All lines of the listing that contain "when" should be shown in full.
..........
(** the integral part of the product of an integer and a fraction *)
Lemma mul_fraction n mc : 0 < n < 2 ^ 53 -> 2 ^ 52 <= Z.pos mc < 2 ^ 53 ->
  let i := Z.of_N (to_usize (mul (of_Z n) (S754_finite false mc (-53)))) in
  i * 2 ^ 105 <= n * Z.pos mc * (2 ^ 52 + 1) /\ n * Z.pos mc * (2 ^ 52 - 1) < (i + 1) * 2 ^ 105.
Proof.
  intros Hn Hmc. destruct (of_Z_exact n Hn) as (m & e & -> & Hm & He & Hv).
  unfold mul, SFmul. cbn [xorb].
  destruct (digits_bounds (m * mc)) as [[Hl Hu] Hd]. set (d := Zdigits2 (Z.pos (m * mc))) in *.
  assert (Hp : 2 ^ 104 <= Z.pos (m * mc) < 2 ^ 106) by (rewrite Pos2Z.inj_mul; nia).
  assert (Hd' : 105 <= d <= 106).
  { split.
    - assert (104 < d); [|lia]. apply (Z.pow_lt_mono_r_iff 2); lia.
    - assert (d - 1 < 106); [|lia]. apply (Z.pow_lt_mono_r_iff 2); lia. }
  destruct (round_bounds (m * mc) (e + -53)) as (m' & e' & -> & He' & Hlo & Hhi);
    [unfold prec, emax; fold d; lia..|].
  unfold prec in Hlo, Hhi. fold d in Hlo, Hhi. rewrite to_usize_scaled by done.
  rewrite !scaled_shift in Hlo, Hhi by lia. set (V := scaled (Z.pos m') e') in *. unfold scaled in Hlo, Hhi.
  set (P := Z.pos (m * mc)) in *. set (T := 2 ^ (d - 53)) in *. set (S := 2 ^ (e + -53 + 1074)) in *.
  assert (HT : 2 ^ 52 * T <= P).
  { etransitivity; [|exact Hl]. unfold T. rewrite <- Z.pow_add_r by lia. apply Z.pow_le_mono_r; lia. }
  assert (HPS : P * S = n * Z.pos mc * 2 ^ 1021).
  { unfold P, S. rewrite Pos2Z.inj_mul, Hv. replace (e + -53 + 1074) with (e + 1021) by lia.
    replace (2 ^ 1021) with (2 ^ (- e) * 2 ^ (e + 1021)) by (rewrite <- Z.pow_add_r by lia; f_equal; lia).
    lia. }
  assert (HS : 0 < S) by (apply Z.pow_pos_nonneg; lia).
  assert (HT0 : 0 < T) by (apply Z.pow_pos_nonneg; lia).
  pose proof (Z.div_mod P T ltac:(lia)) as Hdm. pose proof (Z.mod_pos_bound P T HT0) as Hmod.
  assert (Hlo' : n * Z.pos mc * 2 ^ 1021 * (2 ^ 52 - 1) < 2 ^ 52 * V).
  { rewrite <- HPS. assert ((P - T) * S < V); [|nia].
    eapply Z.lt_le_trans; [|exact Hlo]. apply Z.mul_lt_mono_pos_r; lia. }
  assert (Hhi' : 2 ^ 52 * V <= n * Z.pos mc * 2 ^ 1021 * (2 ^ 52 + 1)).
  { rewrite <- HPS. assert (V <= (P + T) * S); [|nia].
    etransitivity; [exact Hhi|]. apply Z.mul_le_mono_nonneg_r; lia. }
  change (2 ^ 1074) with (2 ^ 1021 * 2 ^ 53). set (B := 2 ^ 1021) in *.
  assert (HB : 0 < B) by (by vm_compute).
  assert (Hnm : n * Z.pos mc < 2 ^ 106) by nia.
  clearbody V P T S B. clear -Hlo' Hhi' HB Hnm Hn Hmc.
  pose proof (Z.div_mod V (B * 2 ^ 53) ltac:(lia)) as Hq.
  pose proof (Z.mod_pos_bound V (B * 2 ^ 53) ltac:(lia)) as Hqm.
  set (q := V / (B * 2 ^ 53)) in *. set (x := n * Z.pos mc) in *.
  assert (H1 : q * 2 ^ 105 <= x * (2 ^ 52 + 1)).
  { apply (Z.mul_le_mono_pos_r _ _ B HB). lia. }
  assert (H2 : x * (2 ^ 52 - 1) < (q + 1) * 2 ^ 105).
  { apply (Z.mul_lt_mono_pos_r B _ _ HB). lia. }
  rewrite Z.min_l by lia. by split.
Qed.


(** ** The order *)

(** the values that are numbers, as triples in the lexicographic order *)
Definition order_key (a : f64) : option (Z * Z * Z) :=
  match a with
  | S754_nan => None
  | S754_infinity true => Some (-2, 0, 0)
  | S754_finite true m e => Some (-1, - e, - Z.pos m)
  | S754_zero _ => Some (0, 0, 0)
  | S754_finite false m e => Some (1, e, Z.pos m)
  | S754_infinity false => Some (2, 0, 0)
  end.

Definition key_le (k l : Z * Z * Z) : Prop :=
  k.1.1 < l.1.1 \/ k.1.1 = l.1.1 /\ (k.1.2 < l.1.2 \/ k.1.2 = l.1.2 /\ k.2 <= l.2).

Lemma partial_cmp_key a b k l :
  order_key a = Some k -> order_key b = Some l ->
  exists c, partial_cmp a b = Some c /\ (c = Gt <-> ~ key_le k l).
Proof.
  unfold partial_cmp, key_le.
  destruct a as [[]|[]| |[] m e], b as [[]|[]| |[] m' e']; try done; cbn; intros [= <-] [= <-]; cbn;
    eexists; (split; [done|]); try (split; [done|intros H; exfalso; apply H; lia]);
    try (split; [lia|done]).
  all: change (Pos.compare_cont Eq m m') with (m ?= m')%positive.
  all: destruct (Z.compare_spec e e'); cbn; try (destruct (Pos.compare_spec m m'); cbn); split; try done; try lia.
Qed.

Lemma partial_cmp_some a b :
  a <> S754_nan -> b <> S754_nan -> partial_cmp a b <> None.
Proof.
  intros Ha Hb. destruct (order_key a) as [k|] eqn:Ek; [|by destruct a as [|[]| |[]]].
  destruct (order_key b) as [l|] eqn:El; [|by destruct b as [|[]| |[]]].
  destruct (partial_cmp_key a b k l Ek El) as (c & -> & _). done.
Qed.

(** [a] is at most [b] *)
Definition at_most (a b : f64) : Prop := exists c, partial_cmp a b = Some c /\ c <> Gt.

Lemma at_most_key a b :
  at_most a b <-> exists k l, order_key a = Some k /\ order_key b = Some l /\ key_le k l.
Proof.
  assert (forall x : f64, order_key x = None -> x = S754_nan) as Hn by (by intros [|[]| |[]]).
  assert (forall k l, key_le k l \/ ~ key_le k l) as Hdec.
  { intros k l. unfold key_le. lia. }
  split.
  - intros (c & E & Hc). destruct (order_key a) as [k|] eqn:Ek; [|by apply Hn in Ek as ->].
    destruct (order_key b) as [l|] eqn:El; [|apply Hn in El as ->; by destruct a as [|[]| |[]]].
    destruct (partial_cmp_key a b k l Ek El) as (c' & E' & Hk). exists k, l. split_and!; [done..|].
    destruct (Hdec k l); [done|]. rewrite E in E'. injection E' as <-. tauto.
  - intros (k & l & Ek & El & Hkl). destruct (partial_cmp_key a b k l Ek El) as (c & E & Hc).
    exists c. split; [done|tauto].
Qed.

Lemma at_most_trans a b c : at_most a b -> at_most b c -> at_most a c.
Proof.
  rewrite !at_most_key. intros (k & l & ? & Hl & H1) (l' & m & Hl' & ? & H2). rewrite Hl in Hl'.
  injection Hl' as <-. exists k, m. split_and!; [done..|]. unfold key_le in *. lia.
Qed.

Lemma at_most_total a b c : partial_cmp a b = Some c -> at_most a b \/ (c = Gt /\ at_most b a).
Proof.
  intros E. destruct (decide (c = Gt)) as [->|Hc]; [right|left; by exists c].
  split; [done|]. assert (forall x : f64, order_key x = None -> x = S754_nan) as Hn by (by intros [|[]| |[]]).
  destruct (order_key a) as [k|] eqn:Ek; [|by apply Hn in Ek as ->].
  destruct (order_key b) as [l|] eqn:El; [|apply Hn in El as ->; by destruct a as [|[]| |[]]].
  destruct (partial_cmp_key a b k l Ek El) as (c & E' & Hk). rewrite E in E'. injection E' as <-.
  apply at_most_key. exists l, k. split_and!; [done..|]. destruct Hk as [Hk _]. specialize (Hk eq_refl).
  unfold key_le in *. lia.
Qed.

Lemma at_most_refl a : a <> S754_nan -> at_most a a.
Proof.
  intros Ha. apply at_most_key. destruct (order_key a) as [k|] eqn:E; [|by destruct a as [|[]| |[]]].
  exists k, k. split_and!; [done..|]. unfold key_le. lia.
Qed.
End Float64.
(* ===== verification/Prefetching.v ===== *)
(** * The prefetching buffer: [src/rangeserver/src/prefetching_buffer.rs]

    [State] is the struct behind the [Mutex]. A method holds the mutex for its
    whole body and is one step, except [process_prefetch_request], which drops
    it to wait for another task's fetch: its first critical section is
    [request_begin], the wait is [request_observe] and the critical section
    after a failed fetch is [request_retry]. The tasks that run [prefetch] of
    [src/rangeserver/src/range_manager/impl.rs] are interleaved by [step]. *)

From stdpp Require Import base tactics list numbers option gmap sets.
From S2P Require Import Prelude Common.

Module Prefetching.
Import Common.

Inductive KeyState :=
| Fetched
| Loading (n : N)
| Requested (n : N).

#[global] Instance KeyState_eq_dec : EqDecision KeyState.
Proof. solve_decision. Defined.

(** a [tokio::sync::watch] channel: the last value sent and the number of
    sends since it was created *)
Record watch := mkWatch { watch_value : KeyState; watch_version : nat }.

(** [sender.send(v)]: the receiver kept in the watcher map is never dropped,
    so the send always succeeds *)
Definition watch_send (v : KeyState) (w : watch) : watch :=
  mkWatch v (S (watch_version w)).

Record State := mkState {
  prefetch_store : gmap Bytes Bytes;
  key_state : gmap Bytes KeyState;
  transaction_keys : gmap Uuid (gset Bytes);
  key_transactions : gmap Bytes (gset Uuid);
  (** the version the stored receiver has seen; the receiver and the sender
      of a key are created together *)
  key_state_watcher : gmap Bytes nat;
  key_state_sender : gmap Bytes watch;
  fetch_sequence_number : N
}.

Definition new : State := mkState ∅ ∅ ∅ ∅ ∅ ∅ 0.

(** field updates *)
Definition set_store (m : gmap Bytes Bytes) (st : State) : State :=
  mkState m (key_state st) (transaction_keys st) (key_transactions st)
    (key_state_watcher st) (key_state_sender st) (fetch_sequence_number st).
Definition set_key_state (m : gmap Bytes KeyState) (st : State) : State :=
  mkState (prefetch_store st) m (transaction_keys st) (key_transactions st)
    (key_state_watcher st) (key_state_sender st) (fetch_sequence_number st).
Definition set_requests (tk : gmap Uuid (gset Bytes)) (kt : gmap Bytes (gset Uuid))
    (st : State) : State :=
  mkState (prefetch_store st) (key_state st) tk kt
    (key_state_watcher st) (key_state_sender st) (fetch_sequence_number st).
Definition set_senders (m : gmap Bytes watch) (st : State) : State :=
  mkState (prefetch_store st) (key_state st) (transaction_keys st)
    (key_transactions st) (key_state_watcher st) m (fetch_sequence_number st).
Definition set_sequence (n : N) (st : State) : State :=
  mkState (prefetch_store st) (key_state st) (transaction_keys st)
    (key_transactions st) (key_state_watcher st) (key_state_sender st) n.

(** ** Operations *)

Definition get_from_buffer (key : Bytes) (st : State) : option Bytes :=
  prefetch_store st !! key.

Definition add_to_transaction_keys (tk : gmap Uuid (gset Bytes))
    (transaction_id : Uuid) (key : Bytes) : gmap Uuid (gset Bytes) :=
  match tk !! transaction_id with
  | Some s => <[transaction_id := {[key]} ∪ s]> tk
  | None => <[transaction_id := {[key]}]> tk
  end.

Definition add_to_key_transactions (kt : gmap Bytes (gset Uuid))
    (transaction_id : Uuid) (key : Bytes) : gmap Bytes (gset Uuid) :=
  match kt !! key with
  | Some s => <[key := {[transaction_id]} ∪ s]> kt
  | None => <[key := {[transaction_id]}]> kt
  end.

(** [fetch_sequence_number += 1] on a [u64] *)
Definition seq_succ (n : N) : N := ((n + 1) mod 2 ^ 64)%N.

(** [false] is the error of a key that was never requested; the insertion has
    happened by then *)
Definition change_keystate_to_loading (key : Bytes) (n : N) (st : State)
    : State * bool :=
  let st1 := set_key_state (<[key := Loading n]> (key_state st)) st in
  match key_state st !! key with
  | None => (st1, false)
  | Some _ =>
      match key_state_watcher st1 !! key with
      | Some _ => (st1, true)
      | None =>
          (mkState (prefetch_store st1) (key_state st1) (transaction_keys st1)
             (key_transactions st1)
             (<[key := 0]> (key_state_watcher st1))
             (<[key := mkWatch (Loading n) 0]> (key_state_sender st1))
             (fetch_sequence_number st1), true)
      end
  end.

(** what the first critical section of [process_prefetch_request] decides *)
Inductive begin_result :=
| Return (k : KeyState)   (* the call returns *)
| Wait (n : N)            (* the call waits for the fetch numbered [n] *)
| BeginPanic.

Definition request_begin (transaction_id : Uuid) (key : Bytes) (st : State)
    : State * begin_result :=
  let st1 := set_requests (add_to_transaction_keys (transaction_keys st) transaction_id key)
               (add_to_key_transactions (key_transactions st) transaction_id key) st in
  (* entry(key).or_insert_with(...) *)
  let st2 :=
    match key_state st1 !! key with
    | Some _ => st1
    | None =>
        let n := seq_succ (fetch_sequence_number st1) in
        set_sequence n (set_key_state (<[key := Requested n]> (key_state st1)) st1)
    end in
  match key_state st2 !! key with
  | Some Fetched => (st2, Return Fetched)
  | Some (Loading n) => (st2, Wait n)
  | Some (Requested n) =>
      let (st3, ok) := change_keystate_to_loading key n st2 in
      (st3, if ok then Return (Requested n) else BeginPanic)
  | None => (st2, BeginPanic)
  end.

(** A waiting call clones the stored receiver, awaits [changed()], which is
    ready when the channel's version is not the one the clone has seen, and
    borrows the value. [None] is "still pending". *)
Inductive observation :=
| ObsReturn (k : KeyState)
| ObsRetry.

Definition request_observe (key : Bytes) (n : N) (st : State) : option observation :=
  match key_state_watcher st !! key, key_state_sender st !! key with
  | Some seen, Some w =>
      if decide (watch_version w = seen) then None
      else if decide (watch_value w = Fetched) then Some (ObsReturn Fetched)
      else Some ObsRetry
  | _, _ => Some (ObsReturn (Loading n))
  end.

(** the fetch failed: lock again and take it over; the boolean is false when
    the [unwrap] panics *)
Definition request_retry (key : Bytes) (n : N) (st : State) : State * begin_result :=
  let (st', ok) := change_keystate_to_loading key n st in
  (st', if ok then Return (Requested n) else BeginPanic).

Definition notify (key : Bytes) (v : KeyState) (st : State) : State :=
  match key_state_sender st !! key with
  | Some w => set_senders (<[key := watch_send v w]> (key_state_sender st)) st
  | None => st
  end.

Definition fetch_complete (key : Bytes) (value : option Bytes)
    (fetch_sequence_number : N) (st : State) : State :=
  match key_state st !! key with
  | Some (Loading n) =>
      if decide (n = fetch_sequence_number) then
        let st1 :=
          match value with
          | Some data => set_store (<[key := data]> (prefetch_store st)) st
          | None => st
          end in
        let st2 := set_key_state (<[key := Fetched]> (key_state st1)) st1 in
        notify key Fetched st2
      else st
  | _ => st
  end.

Definition fetch_failed (key : Bytes) (fetch_sequence_number : N) (st : State)
    : State :=
  match key_state st !! key with
  | Some (Loading n) =>
      if decide (n = fetch_sequence_number) then
        let st1 :=
          set_key_state (<[key := Requested fetch_sequence_number]> (key_state st)) st in
        notify key (Requested fetch_sequence_number) st1
      else st
  | _ => st
  end.

Definition evict_key (key : Bytes) (st : State) : State :=
  set_key_state (delete key (key_state st))
    (set_store (delete key (prefetch_store st)) st).

Definition remove_from_key_transactions (kt : gmap Bytes (gset Uuid))
    (transaction_id : Uuid) (key : Bytes) : gmap Bytes (gset Uuid) :=
  match kt !! key with
  | Some s =>
      let s' := s ∖ {[transaction_id]} in
      if decide (s' = ∅) then delete key kt else <[key := s']> kt
  | None => kt
  end.

(** the body of the loop of [process_transaction_complete] *)
Definition complete_key (transaction_id : Uuid) (st : State) (key : Bytes) : State :=
  let kt := remove_from_key_transactions (key_transactions st) transaction_id key in
  let st1 := set_requests (transaction_keys st) kt st in
  match kt !! key with
  | Some _ => st1
  | None => evict_key key st1
  end.

(** a [BTreeSet] iterates in key order; the loop's result does not depend on
    it, [elements] is one order *)
Definition process_transaction_complete (transaction_id : Uuid) (st : State)
    : State :=
  let st1 :=
    match transaction_keys st !! transaction_id with
    | Some keys => foldl (complete_key transaction_id) st (elements keys)
    | None => st
    end in
  set_requests (delete transaction_id (transaction_keys st1)) (key_transactions st1) st1.

Definition upsert (key value : Bytes) (st : State) : State :=
  set_store (<[key := value]> (prefetch_store st)) st.

Definition buffer_delete (key : Bytes) (st : State) : State :=
  match key_state st !! key with
  | None => st
  | Some ks =>
      let st1 := set_store (delete key (prefetch_store st)) st in
      match ks with
      | Loading _ =>
          notify key Fetched
            (set_key_state (<[key := Fetched]> (key_state st1)) st1)
      | _ => st1
      end
  end.

(** ** Tasks running [prefetch] *)

Inductive task :=
| Waiting (key : Bytes) (n : N)    (* in [receiver.changed().await] *)
| Retrying (key : Bytes) (n : N)   (* saw a failed fetch, about to lock *)
| Fetching (key : Bytes) (n : N).  (* in [prefetch_get] *)

Definition task_key (t : task) : Bytes :=
  match t with Waiting k _ | Retrying k _ | Fetching k _ => k end.
Definition task_seq (t : task) : N :=
  match t with Waiting _ n | Retrying _ n | Fetching _ n => n end.

Definition after_begin (key : Bytes) (r : begin_result) : list task :=
  match r with
  | Return (Requested n) => [Fetching key n]
  | Wait n => [Waiting key n]
  | Return _ | BeginPanic => []
  end.

(** Any interleaving of the critical sections of the buffer's callers. The
    value of [prefetch_get] is the storage's: any [option Bytes]. A caller may
    also be cancelled at an await. *)
Inductive step : State * list task -> State * list task -> Prop :=
| step_begin st ts t k :
    step (st, ts) ((request_begin t k st).1,
                   after_begin k (request_begin t k st).2 ++ ts)
| step_observe_return st ts1 ts2 k n r :
    request_observe k n st = Some (ObsReturn r) ->
    step (st, ts1 ++ Waiting k n :: ts2) (st, ts1 ++ ts2)
| step_observe_retry st ts1 ts2 k n :
    request_observe k n st = Some ObsRetry ->
    step (st, ts1 ++ Waiting k n :: ts2) (st, ts1 ++ Retrying k n :: ts2)
| step_retry st ts1 ts2 k n :
    step (st, ts1 ++ Retrying k n :: ts2)
         ((request_retry k n st).1,
          after_begin k (request_retry k n st).2 ++ ts1 ++ ts2)
| step_complete st ts1 ts2 k n v :
    step (st, ts1 ++ Fetching k n :: ts2) (fetch_complete k v n st, ts1 ++ ts2)
| step_failed st ts1 ts2 k n :
    step (st, ts1 ++ Fetching k n :: ts2) (fetch_failed k n st, ts1 ++ ts2)
| step_cancel st ts1 ts2 t : step (st, ts1 ++ t :: ts2) (st, ts1 ++ ts2)
| step_done st ts t : step (st, ts) (process_transaction_complete t st, ts)
| step_upsert st ts k v : step (st, ts) (upsert k v st, ts)
| step_delete st ts k : step (st, ts) (buffer_delete k st, ts).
..........
● YOUR SOLUTION:
    ready when the channel's version is not the one the clone has seen, and
(** the fetch failed: lock again and take it over; the boolean is false when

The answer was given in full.